Co przyciąga młodych do Snapchata? Z założenia serwis ten ma być inny niż wszystkie znane do tej pory media społecznościowe. Nastawiony jest przede wszystkim na zabawę. Zdjęcia i krótkie filmiki wrzucane przez użytkowników widoczne są dla znajomych użytkownika tylko przez moment, po czym – przynajmniej zdaniem twórców serwisu – znikają na zawsze. Pozwala to użytkownikom na spontaniczność i szczerość. Snapchat nie daje możliwości dodawania komentarzy, polubień czy udostępnień. Dzięki temu użytkownicy czują się bezpiecznie. Nie narażają się na złośliwe komentarze ze strony innych, nie ma też ryzyka, że udostępnioną na Snapchacie treść zobaczą ich rodzice. W odróżnieniu od Facebooka czy Instagrama, gdzie użytkownicy walczą o popularność wyrażaną w polubieniach, komentarzach i udostępnieniach, dodając starannie wyselekcjonowane treści, Snapchat nastawiony jest na bycie autentycznym. Niestety to, co stanowi o popularności serwisu, przysparza mu też problemów – krytycy zaznaczają, że młodzież czuje się czasami zbyt swobodnie, publikując treści o charakterze seksualnym.

Początek drogi

Co najważniejsze, Snapchat będzie się rozwijał dalej. Już teraz młodzi ludzie na świecie coraz rzadziej korzystają z tradycyjnych mediów, takich jak telewizja. Niedawne badanie przeprowadzone przez Deloitte pokazuje, że ludzie w wieku 14-25 lat jako źródło informacji traktują media społecznościowe na równi z telewizją. Łatwo wywnioskować, że z czasem social media przytłoczą telewizję zupełnie. Oczywiście ekipa odpowiedzialna za rozwój Snapchata reaguje na najnowsze trendy i dostosowuje serwis do potrzeb użytkowników. I tak na przykład w USA użytkownicy Snapchata zyskali nową funkcjonalność o nazwie Discover, powstałą we współpracy między innymi z CNN, Yahoo czy National Geographic. Składa się ona z kanałów tematycznych, w których codziennie pojawiają się wybrane wiadomości. Dzięki temu użytkownicy Snapchata mają dostęp do interesujących ich informacji bez konieczności opuszczania serwisu.
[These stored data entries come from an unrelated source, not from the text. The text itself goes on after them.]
(** * Order_in_a_restaurant: the order book of [main.py]

    A shallow embedding of the classes [MenuItem], [Menu], [Order] and
    [Restaurant] of [main.py], and of the console front end that drives
    them, followed by the properties of the order and table life cycle.

    Conventions of the embedding:
    - a Python [int] is a [Z], a [str] is a [string]: its UTF-8 bytes, with
      a lone surrogate, which a [str] can hold and UTF-8 cannot, as the three
      bytes of its code point;
    - the dict [Restaurant.orders] is a [gmap Z Order.t] and the set
      [Restaurant.available_tables] is a [gset Z];
    - a method that mutates [self] takes the object and returns the new one,
      together with what it printed and, where it matters, what it returned
      or raised;
    - what [open] and [json.load] deliver for a file is an input of the
      model (type [source]); the text of a JSON document is not modelled;
    - the operating system carries out what it is asked: a file that is
      opened for writing takes the text (no full disk, no missing
      permission), and the console takes what is printed. *)

From Stdlib Require Import ZArith Ascii String.
From stdpp Require Import list list_monad strings sorting gmap.

Local Open Scope Z_scope.
Local Open Scope string_scope.
Local Open Scope list_scope.

(** ** Python values that come out of [json.load] *)

#[local] Set Warnings "-register-all".
Lemma sre_loop_alone_match (k c : nat) :
  nul_free search -> 0 < m -> length replace < length search + m ->
  c + k = length search ->
  for_loop (sre_body search replace (length (lone_string z search m))) (S k) (z + c)
    (mkScan (lone_string z search m) 2 c z 1 None)
  = Done (mkScan (lone_string z replace (length search + m - length replace)) 0 0 z 0 None).
Proof.
  intros Hs Hm Hfit.
  revert c. induction k as [|k IH]; intros c Hk; cbn [for_loop].
  - unfold sre_body. cbn [sc_state]. simpl Z.eqb. cbv iota.
    replace c with (length search) by lia. now rewrite sre_match_alone_end.
  - unfold sre_body at 1. cbn [sc_state]. simpl Z.eqb. cbv iota.
    rewrite sre_match_alone_step by lia. cbn [bind_out].
    replace (S (z + c)) with (z + S c) by lia. apply IH. lia.
Qed.

Lemma sre_loop_alone_start (k : nat) :
  nul_free search -> 0 < length search ->
  for_loop (sre_body search replace (length (lone_string z search m))) (S k) z
    (scan_init (lone_string z search m))
  = for_loop (sre_body search replace (length (lone_string z search m))) (S k) (z + 0)
      (mkScan (lone_string z search m) 2 0 z 1 None).
Proof.
  intros Hs Hn. rewrite Nat.add_0_r. cbn [for_loop]. unfold sre_body at 1 3.
  cbn [sc_data sc_c sc_offset sc_state sc_ret sc_buffer scan_init].
  simpl Z.eqb. cbv iota.
  pose proof (lone_string_text_nul z search m 0 Hs Hn) as Hnul.
  rewrite Nat.add_0_r in Hnul. rewrite Hnul. reflexivity.
Qed.

End LoneStringExact.

(** X7.  On a buffer that holds z zero bytes, the search string and m >= 1 zero
    bytes, search_and_replace_exact returns 0 and turns the buffer into z
    zero bytes, the replacement and zero bytes up to the same length,
    whenever the replacement is shorter than length(search) + m and at most
    one byte longer than the search string (so that the scan resumes after
    the replacement). *)
Theorem search_and_replace_exact_lone_string (search replace : list byte) (z m : nat) :
  nul_free search -> 0 < length search -> 0 < m ->
  length replace < length search + m ->
  length replace <= length search + 1 ->
  search_and_replace_exact search replace (lone_string z search m)
  = Done (0%Z, lone_string z replace (length search + m - length replace)).
Proof.
  intros Hs Hn Hm Hfit Hshort.
  set (data := lone_string z search m).
  set (data' := lone_string z replace (length search + m - length replace)).
  assert (Hlen : length data = z + (S (length search) + (m - 1))).
  { unfold data. rewrite lone_string_length. lia. }
  assert (Hzeros : for_loop (sre_body search replace (length data)) z 0 (scan_init data)
                   = Done (scan_init data)).
  { apply sre_loop_zeros; [reflexivity|]. intros j Hj. simpl.
    unfold data. rewrite lone_string_zeros by lia. reflexivity. }
  assert (Hfirst : for_loop (sre_body search replace (length data)) (S (length search)) z
                     (scan_init data) = Done (mkScan data' 0 0 z 0 None)).
  { unfold data, data'. rewrite sre_loop_alone_start by assumption.
    apply sre_loop_alone_match; auto. }
  assert (Htail : for_loop (sre_body search replace (length data)) (m - 1)
                    (z + S (length search)) (mkScan data' 0 0 z 0 None)
                  = Done (mkScan data' 0 0 z 0 None)).
  { apply sre_loop_zeros; [reflexivity|]. intros j Hj. simpl.
    unfold data'. rewrite lone_string_padding by lia. reflexivity. }
  unfold search_and_replace_exact.
  set (body := sre_body search replace (length data)) in *.
  rewrite Hlen, for_loop_split, Hzeros. cbn [bind_out]. rewrite Nat.add_0_l.
  rewrite for_loop_split, Hfirst. cbn [bind_out].
  rewrite Htail. reflexivity.
Qed.
(** ** Removing a staged file *)

(** A successful [remove_file] drops every staging entry of the path from
    the row and keeps the other entries in their order; it deletes the blob
    of the path in the staged version's directory and no other blob.  It
    writes no snapshot: the staged snapshot is the one the last staged write
    left, which may still list the path. *)
Theorem remove_file_unstages self artifact_id file_path context st st' :
  remove_file self artifact_id file_path context st = Ok st' ->
  exists user_info live parent before N key,
    resolve artifact_id "remove_file" context st = Ok (user_info, live, parent)
    /\ py_value (a_staging live) = Some before
    /\ let after :=
         List.filter (fun f => negb (String.eqb (f_path f) file_path)) before in
       set_staging (JsonVal after) live ∈ db st'
       /\ (file_path ∉ map f_path after)
       /\ (forall f, f ∈ before -> f_path f <> file_path -> f ∈ after)
       /\ len_versions live = Ok N
       /\ version_key (_get_s3_config self live parent) live N = Ok key
       /\ (forall k, k ∈ s3_files st' <-> k ∈ s3_files st /\ k <> (key, file_path))
       /\ s3_snapshots st' = s3_snapshots st.
Proof.
  unfold remove_file, remove_file_row, remove_file_object, resolve, mbind, result_bind.
  intros H.
  destruct (require_ws context) as [[user_info ws] |]; [| done].
  destruct (_validate_artifact_id artifact_id ws) as [aid |]; [| done].
  destruct (_get_artifact_with_permission (db st) user_info aid "remove_file")
    as [[live parent] |] eqn:Hget; [| done].
  unfold require_staging in H.
  destruct (py_value (a_staging live)) as [before |] eqn:Hst; [| done].
  destruct (db_update _ (db st)) as [rows |] eqn:Hupd; [| done].
  unfold _get_version_index in H. cbn [String.eqb Ascii.eqb Bool.eqb] in H.
  change (len_versions (set_staging ?s live)) with (len_versions live) in H.
  destruct (len_versions live) as [N |] eqn:HN; [| done].
  rewrite get_s3_config_staging in H.
  destruct (_create_client_async (_get_s3_config self live parent)); [| done].
  change (version_key ?c (set_staging ?s live) N) with (version_key c live N) in H.
  destruct (version_key (_get_s3_config self live parent) live N) as [key |] eqn:Hkey;
    [| done].
  injection H as <-.
  exists user_info, live, parent, before, N, key.
  split; [reflexivity |]. split; [exact Hst |]. cbv zeta.
  cbn [db set_db set_s3_files s3_files s3_snapshots].
  split.
  { eapply db_update_elem; [| exact Hupd]. apply (has_id_elem live).
    eapply get_artifact_with_permission_elem. exact Hget. }
  split.
  { intros Hin. apply list_elem_of_fmap in Hin as (f & Hp & Hf).
    apply list_elem_of_In, filter_In in Hf as [_ Hf].
    rewrite <- Hp, String.eqb_refl in Hf. discriminate Hf. }
  split.
  { intros f Hf Hne. apply list_elem_of_In, filter_In.
    split; [by apply list_elem_of_In |].
    apply negb_true_iff. by apply String.eqb_neq. }
  split; [exact HN |]. split; [exact Hkey |]. split; [| reflexivity].
  intros k. rewrite !list_elem_of_In, filter_In, negb_true_iff.
  rewrite bool_decide_eq_false. reflexivity.
Qed.

(** Carol stages "a.csv", uploads it and removes it again: the row lists
    no staged file, the blob is gone, and the snapshots are the ones the
    [put_file] left. *)
Lemma remove_file_unstages_witness :
  let staged :=
    set_s3_files [("hypha-workspaces", "", "W", "id-1", 0, "a.csv")]
      (Scenario.state_of
         (put_file Scenario.controller (fun _ _ => "http://s3/signed") "ds" "a.csv"
            1%Qc Scenario.context
            (Scenario.state_of (Scenario.created (Some "stage"))))) in
  let st' := Scenario.final
               (remove_file Scenario.controller "ds" "a.csv" Scenario.context staged) in
  map a_staging (db staged) = [JsonVal [mkFileInfo "a.csv" (Some 1%Qc)]]
  /\ map a_staging (db st') = [JsonVal []]
  /\ s3_files st' = []
  /\ s3_snapshots st' = s3_snapshots staged.
Proof.
  cbv zeta. split; [vm_compute; reflexivity |]. split; [vm_compute; reflexivity |].
  split; [vm_compute; reflexivity |].
  set (staged := set_s3_files _ _).
  assert (is_ok (remove_file Scenario.controller "ds" "a.csv" Scenario.context staged)
          = true) as Hok by (vm_compute; reflexivity).
  destruct (remove_file Scenario.controller "ds" "a.csv" Scenario.context staged)
    as [st' | e] eqn:E; [| discriminate Hok].
  cbn [Scenario.final].
  destruct (remove_file_unstages _ _ _ _ _ _ E)
    as (u & live & parent & before & N & key & _ & _ & H).
  cbv zeta in H. destruct H as (_ & _ & _ & _ & _ & _ & Hsnap). exact Hsnap.
Defined.
(** * noheir scripts: colour conversion and logo/favicon asset generation

    A shallow embedding of the Python scripts under [scripts/]:
    [hex_to_hsl.py], [update_color.py], [extract_logo_color.py],
    [generate_logo.py] and [generate_favicon.py].

    Python floats are IEEE 754 binary64 values: they are embedded as Rocq's
    primitive floats, whose operations are the same binary64 operations with
    round-to-nearest-even.  Python integers are [Z].  Strings are [string],
    read as sequences of code points in the Latin-1 range.  Exceptions and the
    observable effects of a run (divisions performed, lines printed, files
    written) are threaded through one small monad. *)

From Stdlib Require Import ZArith List Bool Lia.
From Stdlib Require Import Ascii String DecimalString HexadecimalString.
From Stdlib Require Import Floats.
Import ListNotations.

Local Open Scope string_scope.
Local Open Scope Z_scope.

(** ** Python values, exceptions and effects *)

Module Py.

Inductive exn : Type :=
| ValueError
| ZeroDivisionError
| OverflowError
| IndexError
| NameError
| ImportError
| OSError.

Inductive result (A : Type) : Type :=
| Ok (a : A)
| Raise (e : exn).
Arguments Ok {A} a.
Arguments Raise {A} e.

(** What a file written by a script holds, as far as the scripts decide it. *)
Inductive artifact : Type :=
| Text (content : string)
| Png (width height : Z)
| Ico (frames : list (Z * Z)).

(** Observable events of a run, in program order.  The working directory is
    taken to be writable: creating a directory or writing a file succeeds and
    is recorded. *)
Inductive event : Type :=
| EvDiv (dividend divisor : float)
| EvPrint (line : string)
| EvMkdir (path : string)
| EvWrite (path : string) (a : artifact).

(** A computation yields the events it performed and either a value or the
    exception that stopped it. *)
Definition M (A : Type) : Type := (list event * result A)%type.

Definition ret {A} (a : A) : M A := ([], Ok a).
Definition raise {A} (e : exn) : M A := ([], Raise e).
Definition emit (ev : event) : M unit := ([ev], Ok tt).

Definition bind {A B} (m : M A) (k : A -> M B) : M B :=
  match m with
  | (tr, Ok a) => let (tr', r) := k a in ((tr ++ tr')%list, r)
  | (tr, Raise e) => (tr, Raise e)
  end.

(** [try: body  except e: handler] *)
Definition exn_eqb (a b : exn) : bool :=
  match a, b with
  | ValueError, ValueError | ZeroDivisionError, ZeroDivisionError
  | OverflowError, OverflowError | IndexError, IndexError
  | NameError, NameError | ImportError, ImportError | OSError, OSError => true
  | _, _ => false
  end.
(** [main], with the initialisers of the seven variables taken from [v]. *)
Definition main_of (v : info) (cout : ostream) : outcome :=
  let cout := cout << "=== Exercise 1: Personal Information Program ===" << endl in
  let cout := cout << "Fill in your own information by modifying the variables below:" << endl in
  let cout := cout << endl in
  let name := name v in
  let age := age v in
  let height := height v in
  let grade := grade v in
  let isLearning := isLearning v in
  let hobby := hobby v in
  let COUNTRY := COUNTRY v in
  let birthYear := CInt.int_sub 2025 age in
  let heightInCm := double_mul height (double_of_int 100) in
  let cout := cout << "📋 Personal Information:" << endl in
  let cout := cout << "Name: " << name << endl in
  let cout := cout << "Age: " << age << " years old" << endl in
  let cout := cout << "Approximate birth year: " << birthYear << endl in
  let cout := cout << "Height: " << height << "m (" << heightInCm << "cm)" << endl in
  let cout := cout << "Favorite grade: " << grade << endl in
  let cout := cout << "Currently learning C++: " << (if isLearning then "Yes!" else "No") << endl in
  let cout := cout << "Favorite hobby: " << hobby << endl in
  let cout := cout << "Country: " << COUNTRY << endl in
  let cout := cout << endl in
  let cout := cout << "🔢 Fun Calculations:" << endl in
  let cout := cout << "Days lived (approximately): " << CInt.int_mul age 365 << " days" << endl in
  let cout := cout << "Height in inches (approximately): "
                   << double_mul height (Lit.d 3937 (-2)) << " inches" << endl in
  let cout := cout << "Name length: " << Str.length name << " characters" << endl in
  let cout := cout << endl in
  let cout := cout << "✅ Exercise 1 complete! Great job practicing with variables!" << endl in
  {| final := cout; status := 0 |}.

(** [main] as the file has it. *)
Definition main (cout : ostream) : outcome := main_of placeholders cout.

End Exercise1.

(** * Vocabulary of the specification *)

(** ** Runs *)

(** A program is a component together with the source-level values it is
    built with: Component A has none to choose, Component B has the
    record the reader fills in. *)
Inductive program :=
| lesson1
| exercise1 (v : Exercise1.info).

(** One execution, from the stream of a fresh process. *)
Definition exec (p : program) : outcome :=
  match p with
  | lesson1 => Lesson1.main cout_init
  | exercise1 v => Exercise1.main_of v cout_init
  end.

(** [runs p r]: a run of [p] ends with outcome [r]. *)
Inductive runs : program -> outcome -> Prop :=
| runs_lesson1 : runs lesson1 (Lesson1.main cout_init)
| runs_exercise1 v : runs (exercise1 v) (Exercise1.main_of v cout_init).

Definition lesson1_closing : string :=
  "🎉 Lesson 1 Complete! Try modifying the values and recompiling.".

Definition exercise1_closing : string :=
  "✅ Exercise 1 complete! Great job practicing with variables!".

Definition closing_line (p : program) : string :=
  match p with
  | lesson1 => lesson1_closing
  | exercise1 _ => exercise1_closing
  end.

(** The last line of a text. *)
Definition last_line (s : string) : string := last (Str.lines s) "".

(** [appends os os' t fl]: the stream [os'] is [os] after the text [t] was
    written to it, and its flags are [fl]. *)
Definition appends (os os' : ostream) (t : string) (fl : fmtflags) : Prop :=
  buf os' = buf os ++ t /\ flags os' = fl.

(** ** Component B as a text *)

Section Exercise1Text.

Variable v : Exercise1.info.
Variable os : ostream.

(** The lines of the personal record, as written for [v] on a stream whose
    formatting state is that of [os]. *)
Definition exercise1_record : list string :=
  [ "Name: " ++ Exercise1.name v;
    "Age: " ++ Render.dec (Exercise1.age v) ++ " years old";
    "Approximate birth year: " ++ Render.dec (CInt.int_sub 2025 (Exercise1.age v));
    "Height: " ++ fmt_float (flags os) (double_val (Exercise1.height v)) ++ "m (" ++
      fmt_float (flags os) (double_val (double_mul (Exercise1.height v) (double_of_int 100))) ++ "cm)";
    "Favorite grade: " ++ String (Exercise1.grade v) "";
    "Currently learning C++: " ++ (if Exercise1.isLearning v then "Yes!" else "No");
    "Favorite hobby: " ++ Exercise1.hobby v;
    "Country: " ++ Exercise1.COUNTRY v ].

(** The lines of the calculations. *)
Definition exercise1_calculations : list string :=
  [ "Days lived (approximately): " ++ Render.dec (CInt.int_mul (Exercise1.age v) 365) ++ " days";
    "Height in inches (approximately): " ++
      fmt_float (flags os) (double_val (double_mul (Exercise1.height v) (Lit.d 3937 (-2)))) ++ " inches";
    "Name length: " ++ Render.dec (Str.length (Exercise1.name v)) ++ " characters" ].

Definition exercise1_head : list string :=
  [ "=== Exercise 1: Personal Information Program ===";
    "Fill in your own information by modifying the variables below:";
    "";
    "📋 Personal Information:" ].

Definition exercise1_lines : list string :=
  (exercise1_head
   ++ exercise1_record
   ++ [ ""; "🔢 Fun Calculations:" ]
   ++ exercise1_calculations
   ++ [ ""; exercise1_closing ])%list.

End Exercise1Text.

(** A record breaks no line when none of its texts holds a newline. *)
Definition one_line_fields (v : Exercise1.info) : bool :=
  Str.no_newline (Exercise1.name v) &&
  negb (Ascii.eqb (Exercise1.grade v) "010"%char) &&
  Str.no_newline (Exercise1.hobby v) &&
  Str.no_newline (Exercise1.COUNTRY v).

(** The lines of the personal record are those that show a field of the
    record; the derived metrics are the birth year, the height in
    centimetres (on the height line), the days lived and the height in
    inches. *)
Definition is_record_line (l : string) : bool :=
  existsb (fun p => Str.prefixb p l)
    [ "Name: "; "Age: "; "Height: "; "Favorite grade: ";
      "Currently learning C++: "; "Favorite hobby: "; "Country: " ].

Definition is_metric_line (l : string) : bool :=
  Str.prefixb "Approximate birth year: " l
  || (Str.prefixb "Height: " l && Str.contains "cm)" l)
  || Str.prefixb "Days lived (approximately): " l
  || Str.prefixb "Height in inches (approximately): " l.

(** The two metrics that are printed under the calculations heading. *)
Definition is_calculation_line (l : string) : bool :=
  Str.prefixb "Days lived (approximately): " l
  || Str.prefixb "Height in inches (approximately): " l.

Definition is_name_length_line (l : string) : bool :=
  Str.prefixb "Name length: " l.

(** Every line of the first kind comes before every line of the second. *)
Definition all_before (P Q : string -> bool) (L : list string) : Prop :=
  forall i j a b,
    nth_error L i = Some a -> P a = true ->
    nth_error L j = Some b -> Q b = true ->
    (i < j)%nat.

(** The same, as a test. *)
Definition all_beforeb (P Q : string -> bool) (L : list string) : bool :=
  forallb (fun i =>
    forallb (fun j =>
      match nth_error L i, nth_error L j with
      | Some a, Some b => negb (P a && Q b) || Nat.ltb i j
      | _, _ => true
      end) (seq 0 (List.length L))) (seq 0 (List.length L)).

(** ** Component A as a text *)

(** The section headings of Component A, in the order of the
    specification: integers, floating-point, character, boolean, string,
    constants, inferred-type values, scope demonstration. *)
Definition lesson1_headers : list string :=
  [ "1. INTEGER TYPES:"; "2. FLOATING POINT TYPES:"; "3. CHARACTER TYPE:";
    "4. BOOLEAN TYPE:"; "5. STRING TYPE:"; "6. CONSTANTS:";
    "7. AUTO KEYWORD (Modern C++):"; "8. VARIABLE SCOPE:" ].

(** The sample values Component A declares, each with the number of the
    section that declares it. *)
Definition lesson1_samples : list (string * nat) :=
  [ ("age", 1); ("smallNumber", 1); ("largeNumber", 1); ("veryLarge", 1);
    ("price", 2); ("distance", 2); ("precise", 2);
    ("grade", 3); ("symbol", 3);
    ("isStudent", 4); ("hasLicense", 4);
    ("firstName", 5); ("lastName", 5); ("fullName", 5);
    ("PI", 6); ("DAYS_IN_WEEK", 6);
    ("autoInt", 7); ("autoDouble", 7); ("autoString", 7);
    ("globalVar", 8); ("localVar", 8) ]%nat.

(** The lines labelled with the variable [x] are those its name occurs
    in. *)
Definition labelled (x : string) (L : list string) : list nat :=
  Str.positions x L.

(** The section a line belongs to: the number of headings at or above
    it. *)
Definition section_of (L : list string) (i : nat) : nat :=
  List.length
    (filter (fun h => match Str.index_of h L with
                      | Some j => Nat.leb j i
                      | None => false
                      end) lesson1_headers).

(** The headings occur, each once, in the order of [lesson1_headers]. *)
Fixpoint increasing (l : list (option nat)) : bool :=
  match l with
  | Some i :: ((Some j :: _) as l') => Nat.ltb i j && increasing l'
  | [Some _] => true
  | [] => true
  | _ => false
  end.

Definition sections_in_order (L : list string) : Prop :=
  increasing (map (fun h => Str.index_of h L) lesson1_headers) = true /\
  Forall (fun h => List.length (Str.positions h L) = 1%nat) lesson1_headers.

(** ** Vocabulary of the further properties *)

(** The number of newline bytes of a text. *)
Fixpoint count_newlines (s : string) : nat :=
  match s with
  | EmptyString => O
  | String c s' =>
      if Ascii.eqb c "010"%char then S (count_newlines s') else count_newlines s'
  end.
(** Scenario 3: eight pens counted against ten on record. *)
Lemma recordInventory_snapshot_witness :
  ∃ st' inventory,
    InventoryService.recordInventory Scenario.g2 Scenario.store0 "o1" "u1"
                                     Scenario.count1
    = (st', inr ("i1", inventory))
    ∧ Inventory.products inventory = [InventoryProduct.mk "p" "Pen" 8 10 false]
    ∧ Inventory.status inventory = InventoryStatus.PENDING
    ∧ productRepository st' = productRepository Scenario.store0.
Proof.
  eexists _, _. split; [vm_compute; reflexivity|]. split; [reflexivity|].
  pose proof (recordInventory_snapshot Scenario.g2 Scenario.store0 "o1" "u1"
                Scenario.count1 _ _ _ eq_refl) as (_ & _ & Hstatus & _ & Hps).
  exact (conj Hstatus Hps).
Defined.

(** Claim C10 describes what the body of [reconcileInventory] is written to
    do, and the method does not get there: its first statement asks the ORM
    to load ['products'] as a relation of [Inventory], which it is not, and
    the call throws [EntityPropertyNotFoundError] before it reads the record
    or writes anything.  No call returns: no line is rewritten, no quantity
    set, and the record of scenario 3 stays [PENDING]. *)
Theorem reconcileInventory_never_returns st inventoryId reconciledProductsData :
  InventoryService.reconcileInventory st inventoryId reconciledProductsData
  = (st, inl (EntityPropertyNotFoundError "products"))
  ∧ (Inventory.status <$> inventoryRepository Scenario.store1 !! "i1"
     = Some InventoryStatus.PENDING
     ∧ let st' := (InventoryService.reconcileInventory Scenario.store1 "i1"
                     Scenario.reconcile1).1 in
       Inventory.status <$> inventoryRepository st' !! "i1"
       = Some InventoryStatus.PENDING
       ∧ Product.quantity <$> productRepository st' !! "p" = Some 10).
Proof.
  split; [apply reconcileInventory_throws|]. by vm_compute.
Qed.

(** ** Stock never goes below zero *)

Section StockInvariant.
Import SalesService InventoryService.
Widać więc wyraźnie, że Snapchat nie jest tylko chwilową modą. Serwis ten ma wielki potencjał i dotychczasowe działania jego twórców pokazują, że wiedzą oni jak ten potencjał wykorzystać. Dlatego warto zainteresować się Snapchatem już teraz, zanim zacznie się prawdziwy boom na ten serwis.